Property 3: Preservation of Subtraction

Statement:

If \(T\) is linear, then \(T(x – y) = T(x) – T(y)\) for all \(x, y \in V\).

Why it holds (Proof):

Recall that vector subtraction \(x – y\) is defined as adding the negative: \(x + (-1)y\).

1. Write the expression as a sum: $$
   T(x – y) = T(x + (-1)y)
   $$
2. Apply Additivity: $$
   = T(x) + T((-1)y)
   $$
3. Apply Homogeneity (pull out the scalar \(-1\)): $$
   = T(x) + (-1)T(y)
   $$
4. Simplify arithmetic: $$
   = T(x) – T(y)
   $$

Property 4: General Linear Combinations (Superposition)

Statement:

\(T\) is linear if and only if \(T\left(\sum_{i=1}^{n} a_i x_i\right) = \sum_{i=1}^{n} a_i T(x_i)\).

Why it holds (Proof):

This is a generalization of the definition of linearity to \(n\) terms. We prove the forward direction (if \(T\) is linear, the sum formula holds) by Mathematical Induction.

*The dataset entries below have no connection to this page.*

(* ===== verification/Execute.v ===== *)
(** * The LLM and tool loop of one turn

    [agent/pipeline/execute.rs] with the layer policies of
    [agent/pipeline/behaviour.rs] and the wrapper [compact_messages] of
    [agent/pipeline/context.rs].

    The loop is written in a small monad over the locals of [execute]: a
    computation returns a value or leaves with an [Exit] (return an outcome,
    propagate a sink error, [continue] the loop, panic).  What the turn does
    to the outside is appended to a trace of [Action]s. *)
From S2P Require Import Prelude Json Messages LlmErrors ToolLoop Dispatch LlmRetry Thinking.
From S2P Require Import Budget Parallel.
From S2P Require Compressor History Cooldown.

(** ** Layers *)

(* @src opex-core/src/agent/pipeline/behaviour.rs 40-42 AUTO_CONTINUE_NUDGE *)
Definition AUTO_CONTINUE_NUDGE : str :=
  bs "[system] You described remaining steps but didn't execute them. Continue and complete the task using tools.".
(* @src opex-core/src/agent/pipeline/behaviour.rs 47-52 INTERRUPTED_VERIFY_BLOCK_RESULT *)
Definition INTERRUPTED_VERIFY_BLOCK_RESULT : str :=
  bs "Error: blocked by the interrupted-verify guard. The previous turn was interrupted before this tool's result was recorded, so this action may have ALREADY taken effect. Do NOT blindly repeat it — first verify the current state with a read-only check (read the file, list the directory/process, inspect the result), then decide whether the action still needs to run.".
(* @src opex-db/src/sessions.rs 26-26 INTERRUPTED_VERIFY_TAG *)
Definition INTERRUPTED_VERIFY_TAG : str := bs "[interrupted:verify]".
(* @src opex-core/src/agent/pipeline/behaviour.rs 59-60 NON_IDEMPOTENT_TOOLS *)
Definition NON_IDEMPOTENT_TOOLS : list str :=
  [bs "code_exec"; bs "process"; bs "workspace_delete"; bs "workspace_rename"].
(* @src opex-core/src/agent/pipeline/behaviour.rs 63-65 is_non_idempotent_tool *)
Definition is_non_idempotent_tool (name : str) : bool :=
  existsb (λ n, bool_decide (n = name)) NON_IDEMPOTENT_TOOLS.

(** Durations are seconds, counters that the code keeps in [u8] are [Z]. *)
(* @src opex-core/src/agent/pipeline/behaviour.rs 112-117 FallbackPolicy *)
Record FallbackPolicy := mkFallback { consecutive_failure_threshold : nat }.
(* @src opex-core/src/agent/pipeline/behaviour.rs 143-149 AutoContinuePolicy *)
Record AutoContinuePolicy := mkAutoContinue { max_continues : Z; retry_on_empty : bool }.
(* @src opex-core/src/agent/pipeline/behaviour.rs 177-182 SessionRecoveryPolicy *)
Record SessionRecoveryPolicy := mkRecovery { original_user_text : str }.
(* @src opex-core/src/agent/pipeline/behaviour.rs 254-261 BehaviourLayers *)
Record BehaviourLayers := mkLayers {
  l_fallback : option FallbackPolicy;
  l_auto_continue : option AutoContinuePolicy;
  l_recovery : option SessionRecoveryPolicy;
  l_tool_policy : option AgentToolPolicy;
  l_forced_final : bool;
  l_verify_guard : bool;
}.
(* @src opex-core/src/agent/pipeline/behaviour.rs 298-320 for_interactive *)
Definition for_interactive (cfg : ToolLoopConfig) (user_text : str) : BehaviourLayers :=
  mkLayers (Some (mkFallback (max_consecutive_failures cfg))) (Some (mkAutoContinue 0 true))
    (Some (mkRecovery user_text)) None false false.
(** [tool_policy] is the decoded override of the message, if any. *)
(* @src opex-core/src/agent/pipeline/behaviour.rs 329-352 for_cron *)
Definition for_cron (cfg : ToolLoopConfig) (text : option str) (tool_policy : option AgentToolPolicy)
    : BehaviourLayers :=
  mkLayers (Some (mkFallback (max_consecutive_failures cfg)))
    (Some (mkAutoContinue (max_auto_continues cfg) true))
    (Some (mkRecovery (default [] text))) tool_policy true true.

(** A provider is its name. *)
(* @src opex-core/src/agent/pipeline/behaviour.rs 369-382 LayerRuntimeState *)
Record LayerRuntimeState := mkLayerState {
  consecutive_failures : nat;
  using_fallback : bool;
  fallback_provider : option str;
  fallback_chain_idx : nat;
  did_reset_session : bool;
  auto_continue_count : Z;
  empty_retry_count : Z;
}.
Definition initial_layer_state : LayerRuntimeState := mkLayerState 0 false None 0 false 0 0.
(* @src opex-core/src/agent/pipeline/behaviour.rs 391-399 adopt_fallback *)
Definition adopt_fallback (p : str) (s : LayerRuntimeState) : LayerRuntimeState :=
  mkLayerState 0 true (Some p) (S (fallback_chain_idx s)) (did_reset_session s)
    (auto_continue_count s) (empty_retry_count s).
Definition set_failures (n : nat) (s : LayerRuntimeState) : LayerRuntimeState :=
  mkLayerState n (using_fallback s) (fallback_provider s) (fallback_chain_idx s)
    (did_reset_session s) (auto_continue_count s) (empty_retry_count s).
Definition set_chain_idx (n : nat) (s : LayerRuntimeState) : LayerRuntimeState :=
  mkLayerState (consecutive_failures s) (using_fallback s) (fallback_provider s) n
    (did_reset_session s) (auto_continue_count s) (empty_retry_count s).
Definition set_reset (s : LayerRuntimeState) : LayerRuntimeState :=
  mkLayerState (consecutive_failures s) (using_fallback s) (fallback_provider s)
    (fallback_chain_idx s) true (auto_continue_count s) (empty_retry_count s).
Definition bump_continue (s : LayerRuntimeState) : LayerRuntimeState :=
  mkLayerState (consecutive_failures s) (using_fallback s) (fallback_provider s)
    (fallback_chain_idx s) (did_reset_session s) (auto_continue_count s + 1) (empty_retry_count s).
Definition bump_empty (s : LayerRuntimeState) : LayerRuntimeState :=
  mkLayerState (consecutive_failures s) (using_fallback s) (fallback_provider s)
    (fallback_chain_idx s) (did_reset_session s) (auto_continue_count s) (empty_retry_count s + 1).

(* @src opex-core/src/agent/pipeline/execute.rs 2164-2189 promote_provider_in_profile *)
Definition promote_provider_in_profile {A} (slots : list A) (from_idx : nat) : list A :=
  if (from_idx =? 0) || (length slots <=? from_idx) then slots else
  match slots !! from_idx with
  | Some entry => entry :: delete from_idx slots
  | None => slots
  end.

(* @src opex-core/src/agent/pipeline/execute.rs 59-61 is_upstream_empty_garbage *)
Definition is_upstream_empty_garbage (text : str) : bool :=
  starts_with (bs "(Empty response:") (trim_start text).

(** ** Events and outcomes *)

(* @src opex-core/src/agent/pipeline/sink.rs 28-35 SinkError *)
Inductive SinkError := Closed | Full | Fatal (msg : str).

(* @src opex-core/src/agent/pipeline/execute.rs 102-112 ExecuteStatus *)
Inductive ExecuteStatus := Done | DoneTurnLimited | Failed (reason : str) | Interrupted (reason : str).

(** The serialised thinking blocks are kept as the blocks. *)
(* @src opex-core/src/agent/pipeline/execute.rs 65-85 ExecuteOutcome *)
Record ExecuteOutcome := mkOutcome {
  status : ExecuteStatus;
  final_text : str;
  thinking_json : option (list ThinkingBlock);
  messages_len_at_end : nat;
  final_parent_msg_id : Uuid;
  assistant_message_id : Uuid;
  effective_provider_name : option str;
}.

Inductive Exit := Return (o : ExecuteOutcome) | Propagate (e : SinkError) | Continue | Panic.

(* @src opex-types/src/approvals.rs 14-18 ApprovalAction *)
Inductive ApprovalAction := Approved | Rejected | TimeoutRejected.
(* ===== verification/ExecuteSpec.v ===== *)
(** * The protocol of a turn

    Theorems about [Execute].  A turn is specified by an automaton over its
    actions ([Phase], [step]) and by counters of its recoveries; both are
    functions of the trace and of the layer state, so the proofs use a small
    program logic ([lwp]) whose assertions speak of these two only. *)
From S2P Require Import Prelude Json Messages LlmErrors ToolLoop Dispatch LlmRetry Thinking.
From S2P Require Import Budget Parallel Execute.
From S2P Require Compressor History Cooldown.

(** ** The logic *)
Section logic.
Context {V : Type} `{Json V} `{Regex}.
Context (env : TurnEnv V).
Implicit Types (s : LayerRuntimeState) (l : list (Action V)).

Definition Assertion : Type := LayerRuntimeState → list (Action V) → Prop.

(** From the layer state [s] and the trace [l], [m] returns in [Q] or leaves
    in [E]. *)
Definition lwp {A} (m : M A) (Q : A → Assertion) (E : Exit → Assertion) : Assertion := λ s l,
  ∀ t, t_layer t = s → t_trace t = l →
  match m t with
  | (t', inr a) => Q a (t_layer t') (t_trace t')
  | (t', inl e) => E e (t_layer t') (t_trace t')
  end.

Lemma lwp_mono {A} (m : M A) (Q Q' : A → Assertion) (E E' : Exit → Assertion) s l :
  lwp m Q E s l → (∀ a s l, Q a s l → Q' a s l) → (∀ e s l, E e s l → E' e s l) → lwp m Q' E' s l.
Proof.
  intros Hm HQ HE t <- <-. specialize (Hm t eq_refl eq_refl).
  destruct (m t) as [t' [e|a]]; eauto.
Qed.

Lemma lwp_bind {A B} (m : M A) (f : A → M B) Q E s l :
  lwp m (λ a, lwp (f a) Q E) E s l → lwp (M_bind A B f m) Q E s l.
Proof.
  intros Hm t <- <-. specialize (Hm t eq_refl eq_refl). unfold M_bind.
  destruct (m t) as [t' [e|a]]; [done|]. by apply Hm.
Qed.

Lemma lwp_ret {A} (a : A) Q E s l : Q a s l → lwp (M_ret A a) Q E s l.
Proof. by intros ? t <- <-. Qed.
Lemma lwp_stop {A} e (Q : A → Assertion) E s l : E e s l → lwp (stop e) Q E s l.
Proof. by intros ? t <- <-. Qed.
Lemma lwp_gets {A} (f : Turn V → A) (Q : A → Assertion) E s l : (∀ a, Q a s l) → lwp (gets f) Q E s l.
Proof. intros HQ t <- <-. apply HQ. Qed.
Lemma lwp_layer (Q : LayerRuntimeState → Assertion) E s l : Q s s l → lwp (gets t_layer) Q E s l.
Proof. by intros HQ t <- <-. Qed.
(** An update of any other local. *)
Lemma lwp_local (f : Turn V → Turn V) (Q : unit → Assertion) E s l :
  (∀ t, t_layer (f t) = t_layer t ∧ t_trace (f t) = t_trace t) → Q tt s l → lwp (modify f) Q E s l.
Proof. intros Hf HQ t <- <-. unfold modify. by destruct (Hf t) as [-> ->]. Qed.
Lemma lwp_set_layer f (Q : unit → Assertion) E s l : Q tt (f s) l → lwp (set_layer f) Q E s l.
Proof. by intros HQ t <- <-. Qed.
Lemma lwp_act a (Q : unit → Assertion) E s l : Q tt s (l ++ [a]) → lwp (act a) Q E s l.
Proof. by intros HQ t <- <-. Qed.
Lemma lwp_uuid (Q : Uuid → Assertion) E s l : (∀ a, Q a s l) → lwp (new_uuid env) Q E s l.
Proof. intros HQ t <- <-. apply HQ. Qed.
Lemma lwp_emit ev (Q : option SinkError → Assertion) E s l :
  (∀ r, Q r s (l ++ [Emit ev])) → lwp (emit env ev) Q E s l.
Proof. intros HQ t <- <-. apply HQ. Qed.
Lemma lwp_emit_ ev (Q : unit → Assertion) E s l :
  Q tt s (l ++ [Emit ev]) → lwp (emit_ env ev) Q E s l.
Proof. intros HQ t <- <-. apply HQ. Qed.
Lemma lwp_leave {A} st text parent asst (Q : A → Assertion) E s l :
  (∀ n, E (Return (mkOutcome st text None n parent asst None)) s l) →
  lwp (leave st text parent asst) Q E s l.
Proof. intros HE t <- <-. apply HE. Qed.
Lemma lwp_leave_here {A} st (Q : A → Assertion) E s l :
  (∀ text n p a, E (Return (mkOutcome st text None n p a None)) s l) →
  lwp (leave_here st) Q E s l.
Proof. intros HE t <- <-. apply HE. Qed.
Lemma lwp_catch m (Q : unit → Assertion) E s l :
  lwp m Q (λ e, match e with Continue => Q tt | _ => E e end) s l → lwp (catch_continue m) Q E s l.
Proof.
  intros Hm t <- <-. specialize (Hm t eq_refl eq_refl). unfold catch_continue.
  destruct (m t) as [t' [[]|a]]; done.
Qed.
End logic.

(** Symbolic execution: splits binds, runs the primitives and destructs the
    scrutinees; it stops at named operations, which have their own lemmas. *)
Ltac lwp_prim :=
  lazymatch goal with
  | |- lwp (mbind _ _) _ _ _ _ => apply lwp_bind
  | |- lwp (M_bind _ _ _ _) _ _ _ _ => apply lwp_bind
  | |- lwp (mret _) _ _ _ _ => apply lwp_ret
  | |- lwp (M_ret _ _) _ _ _ _ => apply lwp_ret
  | |- lwp (stop _) _ _ _ _ => apply lwp_stop
  | |- lwp (gets t_layer) _ _ _ _ => apply lwp_layer
  | |- lwp (gets _) _ _ _ _ => apply lwp_gets; intros ?
  | |- lwp (set_layer _) _ _ _ _ => apply lwp_set_layer
  | |- lwp (act _) _ _ _ _ => apply lwp_act
  | |- lwp (new_uuid _) _ _ _ _ => apply lwp_uuid; intros ?
  | |- lwp (emit _ _) _ _ _ _ => apply lwp_emit; intros ?
  | |- lwp (emit_ _ _) _ _ _ _ => apply lwp_emit_
  | |- lwp (finish_step _ _ _) _ _ _ _ => apply lwp_emit_
  | |- lwp (leave _ _ _ _) _ _ _ _ => apply lwp_leave; intros ?
  | |- lwp (leave_here _) _ _ _ _ => apply lwp_leave_here; intros ????
  | |- lwp (set_messages _) _ _ _ _ => apply lwp_local; [by intros|]
  | |- lwp (set_chars _) _ _ _ _ => apply lwp_local; [by intros|]
  | |- lwp (set_nudges _) _ _ _ _ => apply lwp_local; [by intros|]
  | |- lwp (set_last_msg _) _ _ _ _ => apply lwp_local; [by intros|]
  | |- lwp (set_assistant _) _ _ _ _ => apply lwp_local; [by intros|]
  | |- lwp (set_text _) _ _ _ _ => apply lwp_local; [by intros|]
  | |- lwp (set_turn_detector _) _ _ _ _ => apply lwp_local; [by intros|]
  | |- lwp (set_compressor _) _ _ _ _ => apply lwp_local; [by intros|]
  | |- lwp (set_cooldowns _) _ _ _ _ => apply lwp_local; [by intros|]
  | |- lwp recount_chars _ _ _ _ => unfold recount_chars
  | |- lwp (when ?b _) _ _ _ _ => unfold when
  | |- lwp (check_cancelled _ _) _ _ _ _ => unfold check_cancelled
  | |- lwp (match ?x with _ => _ end) _ _ _ _ => destruct x eqn:?
  end.
Ltac lwp_go := repeat (lwp_prim; cbv beta).
(** Runs a named operation by its lemma; the exits must be the same. *)
Ltac lwp_call lem := eapply lwp_mono; [by apply lem| |intros ??? HE; exact HE].

(** ** The automaton *)

(** [n] counts the steps that were opened; step [i] is the [i]-th iteration. *)
Inductive Phase :=
| Fresh                      (** nothing was announced *)
| Started                    (** the message was announced *)
| Opened (i : nat)           (** the step is announced, the model not yet called *)
| Called (i : nat)           (** its call was made *)
| Acted (i : nat)            (** the row of the assistant turn with calls is stored *)
| Ran (i : nat)              (** the batch was executed *)
| Between (n : nat)          (** no step is open *)
| Summed (n : nat)           (** the call without tools was made *)
| Ended (n : nat).           (** the stream is finished *)

Definition steps (p : Phase) : nat :=
  match p with
  | Fresh | Started => 0
  | Opened i | Called i | Acted i | Ran i => S i
  | Between n | Summed n | Ended n => n
  end.
(* ===== verification/YamlTools.v ===== *)
(** * YAML tools

    [tools/yaml_tools.rs]: tools that are HTTP calls described by a YAML
    file.  A call checks its parameters, builds one request, sends it with
    retries, page by page if it is paginated, and transforms the answer; the
    answers of a tool may be kept in a cache.

    The fields of a definition that are hash maps in the code are lists in
    the order the map is walked.  The network is the environment: [http] maps
    the requests of a call, numbered, to an error or to status and body; the
    body of a response is what [read_body_capped] makes of it.  Base64, the
    encoding of URLs and the JSON library are parameters. *)
From S2P Require Import Prelude Text Json Messages Redact Ssrf.

(* @src opex-core/src/tools/yaml_tools.rs 52-57 ToolStatus *)
Inductive ToolStatus := Verified | Draft | Disabled.
(* @src opex-core/src/tools/yaml_tools.rs 64-70 ParamLocation *)
Inductive ParamLocation := InPath | InQuery | InBody | InHeader.

(** ** The response cache *)

(* @src opex-core/src/tools/yaml_tools.rs 219-222 CachedResponse *)
Record CachedResponse := mkCached { c_body : str; expires_at : Z }.
(* @src opex-core/src/tools/yaml_tools.rs 227-230 ToolExecutionContext *)
Record ToolExecutionContext := mkCache { cache : gmap str CachedResponse; max_entries : nat }.
Definition set_cache c x := mkCache c (max_entries x).
(** An expired entry is dropped by the read that finds it. *)
(* @src opex-core/src/tools/yaml_tools.rs 246-261 ToolExecutionContext::get_cached *)
Definition get_cached (key : str) (now : Z) (x : ToolExecutionContext) : option str * ToolExecutionContext :=
  match cache x !! key with
  | None => (None, x)
  | Some e => if (expires_at e <=? now)%Z then (None, set_cache (delete key (cache x)) x) else (Some (c_body e), x)
  end.
(** The entries that expire first, a tenth of the capacity. *)
Definition victims (x : ToolExecutionContext) : list str :=
  take (Nat.max (max_entries x `div` 10) 1)
    (fst <$> sort_by (λ a b : str * CachedResponse, (expires_at a.2 <? expires_at b.2)%Z) (map_to_list (cache x))).
(* @src opex-core/src/tools/yaml_tools.rs 263-283 ToolExecutionContext::set_cached *)
Definition set_cached (key body : str) (ttl_secs now : Z) (x : ToolExecutionContext) : ToolExecutionContext :=
  let kept := if max_entries x <=? size (cache x) then foldr delete (cache x) (victims x) else cache x in
  set_cache (<[key := mkCached body (now + ttl_secs)]> kept) x.

(** ** JSON paths *)

(* @src opex-core/src/tools/yaml_tools.rs 1523-1528 PathToken *)
Inductive PathToken :=
| Key (k : str)
| Index (i : Z)
| Slice (start stop : option Z)
| Wildcard.

(** [str::parse] to [isize]; [parse_dec 64] is the one to [usize]. *)
Definition parse_isize (s : str) : option Z :=
  match strip_prefix (bs "-") s with
  | Some s' => if starts_with (bs "+") s' then None else
               n ← parse_dec 64 s'; if (n <=? 2 ^ 63)%Z then Some (- n)%Z else None
  | None => n ← parse_dec 64 s; if (n <? 2 ^ 63)%Z then Some n else None
  end.
Definition opt_usize (s : str) : option (option Z) :=
  if bool_decide (s = []) then Some None else Some <$> parse_dec 64 s.
(* @src opex-core/src/tools/yaml_tools.rs 1559-1569 parse_bracket_token *)
Definition parse_bracket_token (inner : str) : option PathToken :=
  if bool_decide (inner = bs "*") then Some Wildcard else
  match find_char ":"%char inner with
  | Some i => start ← opt_usize (take i inner); stop ← opt_usize (drop (S i) inner); Some (Slice start stop)
  | None => Index <$> parse_isize inner
  end.
Definition key_end (c : ascii) : bool := bool_decide (c = "."%char) || bool_decide (c = "["%char).
(** Every round takes at least one character, so the length is enough fuel. *)
(* @src opex-core/src/tools/yaml_tools.rs 1537-1557 tokenize_jsonpath *)
Fixpoint tokenize_loop (fuel : nat) (rest : str) : option (list PathToken) :=
  match fuel with
  | O => Some []
  | S fuel =>
      match skip_while (λ c, bool_decide (c = "."%char)) rest with
      | [] => Some []
      | c :: after =>
          if bool_decide (c = "["%char) then
            stop ← find_char "]"%char after;
            tok ← parse_bracket_token (take stop after);
            toks ← tokenize_loop fuel (drop (S stop) after);
            Some (tok :: toks)
          else
            toks ← tokenize_loop fuel (skip_while (λ c, negb (key_end c)) (c :: after));
            Some (Key (take_while (λ c, negb (key_end c)) (c :: after)) :: toks)
      end
  end.
Definition tokenize_jsonpath (path : str) : option (list PathToken) := tokenize_loop (length path) path.

(* @src opex-core/src/tools/yaml_tools.rs 381-388 ResponsePipelineStep *)
Inductive ResponsePipelineStep :=
| Jsonpath (path : str)
| PickFields (fields : list str)
| SortBy (field : str) (desc : bool)
| Limit (count : nat)
| Join (separator : str).

Section values.
Context {V : Type} `{Json V, JsonArrays V, JsonEntries V, JsonNumbers V}.

(* @src opex-core/src/tools/yaml_tools.rs 1574-1603 walk_jsonpath *)
Fixpoint walk_jsonpath (value : V) (toks : list PathToken) {struct toks} : option V :=
  match toks with
  | [] => Some value
  | Key k :: rest => v ← jget value k; walk_jsonpath v rest
  | Index i :: rest =>
      arr ← jas_array value;
      let idx := if (i <? 0)%Z then (Z.of_nat (length arr) + i)%Z else i in
      if (idx <? 0)%Z then None else
      v ← arr !! Z.to_nat idx; walk_jsonpath v rest
  | Slice start stop :: rest =>
      arr ← jas_array value;
      let n := Z.of_nat (length arr) in
      let s := Z.min (default 0%Z start) n in
      let e := Z.min (default n stop) n in
      walk_jsonpath (jarray (take (Z.to_nat (e - s)) (drop (Z.to_nat s) arr))) rest
  | Wildcard :: rest =>
      arr ← jas_array value; Some (jarray (omap (λ el, walk_jsonpath el rest) arr))
  end.

(** [trim_start_matches] *)
Fixpoint trim_matches (fuel : nat) (p s : str) : str :=
  match fuel with
  | O => s
  | S fuel => match strip_prefix p s with Some s' => trim_matches fuel p s' | None => s end
  end.
(* @src opex-core/src/tools/yaml_tools.rs 1605-1612 apply_jsonpath *)
Definition apply_jsonpath (value : V) (path : str) : option V :=
  let path := trim_matches (length path) (bs "$.") path in
  let path := trim_matches (length path) (bs "$") path in
  if bool_decide (path = []) then Some value else
  toks ← tokenize_jsonpath path; walk_jsonpath value toks.

(** ** The response pipeline *)

(** [Value::String] as it is, everything else printed. *)
Definition val_str (v : V) : str := match jas_str v with Some s => s | None => jprint v end.
Definition sort_key (field : str) (v : V) : f64 := default (f64_of_Z 0) (f ← jget v field; jas_f64 f).
Definition pick_fields (fields : list str) (item : V) : V :=
  if jis_object item
  then foldl (λ o kv, if bool_decide (kv.1 ∈ fields) then jinsert kv.1 kv.2 o else o) jempty (jentries item)
  else item.
Definition join_item (v : V) : str :=
  match jas_str v with Some s => s | None => if jis_null v then [] else jprint v end.
Definition pipeline_step (current : V) (step : ResponsePipelineStep) : V :=
  match step with
  | Jsonpath path => default current (apply_jsonpath current path)
  | PickFields fields =>
      match jas_array current with Some arr => jarray (pick_fields fields <$> arr) | None => current end
  | SortBy field desc =>
      match jas_array current with
      | Some arr =>
          jarray (sort_by (λ a b, if desc then f64_lt (sort_key field b) (sort_key field a)
                                  else f64_lt (sort_key field a) (sort_key field b)) arr)
      | None => current
      end
  | Limit count => match jas_array current with Some arr => jarray (take count arr) | None => current end
  | Join separator =>
      match jas_array current with Some arr => jstring (join separator (join_item <$> arr)) | None => current end
  end.
(* @src opex-core/src/tools/yaml_tools.rs 435-519 apply_pipeline *)
Definition apply_pipeline (value : V) (pipeline : list ResponsePipelineStep) : V := foldl pipeline_step value pipeline.

(** ** The cache key *)

Definition key_part (params : V) (k : str) : str :=
  match jget params k with Some v => k ++ bs "=" ++ jprint v ++ bs "&" | None => [] end.
(* @src opex-core/src/tools/yaml_tools.rs 324-366 build_cache_key *)
Definition build_cache_key (agent_name tool_name method endpoint : str) (params : V) (key_params : list str) : str :=
  agent_name ++ bs "|" ++ tool_name ++ bs "|" ++ method ++ bs "|" ++ endpoint ++ bs "|" ++
  if jis_object params then
    let keys := if bool_decide (key_params = []) then sort_by (λ a b, negb (str_leb b a)) (jentries params).*1
                else key_params in
    concat (key_part params <$> keys)
  else [].
End values.

(** ** Templates *)

Definition BS : ascii := "\"%char.
Definition CR : ascii := ascii_of_nat 13.
Definition TAB : ascii := ascii_of_nat 9.
(* @src opex-core/src/tools/yaml_tools.rs 1691-1697 json_escape *)
Definition json_escape (raw : str) : str :=
  let raw := replace_all [BS] [BS; BS] raw in
  let raw := replace_all [DQ] [BS; DQ] raw in
  let raw := replace_all [LF] [BS; "n"%char] raw in
  let raw := replace_all [CR] [BS; "r"%char] raw in
  replace_all [TAB] [BS; "t"%char] raw.

(** The text between the first [open] and the [close] after it: what comes
    before, the text, and what comes after. *)
Definition cut_between (open close s : str) : option (str * str * str) :=
  i ← find_sub open s;
  let after := drop (i + length open) s in
  j ← find_sub close after;
  Some (take i s, take j after, drop (j + length close) after).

1. Base Case (\(n=1\)): Does \(T(a_1 x_1) = a_1 T(x_1)\)? Yes, by the Homogeneity axiom.
2. Inductive Hypothesis: Assume the property holds for \(n = k\). That is: $$
   T\left(\sum_{i=1}^{k} a_i x_i\right) = \sum_{i=1}^{k} a_i T(x_i)
   $$
3. Inductive Step (\(n = k+1\)): Consider a sum with \(k+1\) terms: $$
   T\left(\sum_{i=1}^{k+1} a_i x_i\right) = T\left(\left(\sum_{i=1}^{k} a_i x_i\right) + a_{k+1}x_{k+1}\right)
   $$ Treat the big sum inside the parenthesis as a single vector \(U\) and the last term as vector \(V\). By the Additivity axiom: $$
   = T\left(\sum_{i=1}^{k} a_i x_i\right) + T(a_{k+1}x_{k+1})
   $$ By the Inductive Hypothesis (for the first part) and Homogeneity (for the second part): $$
   = \sum_{i=1}^{k} a_i T(x_i) + a_{k+1}T(x_{k+1})
   $$ $$
   = \sum_{i=1}^{k+1} a_i T(x_i)
   $$

Since the base case holds and the inductive step holds, the property is true for all \(n\).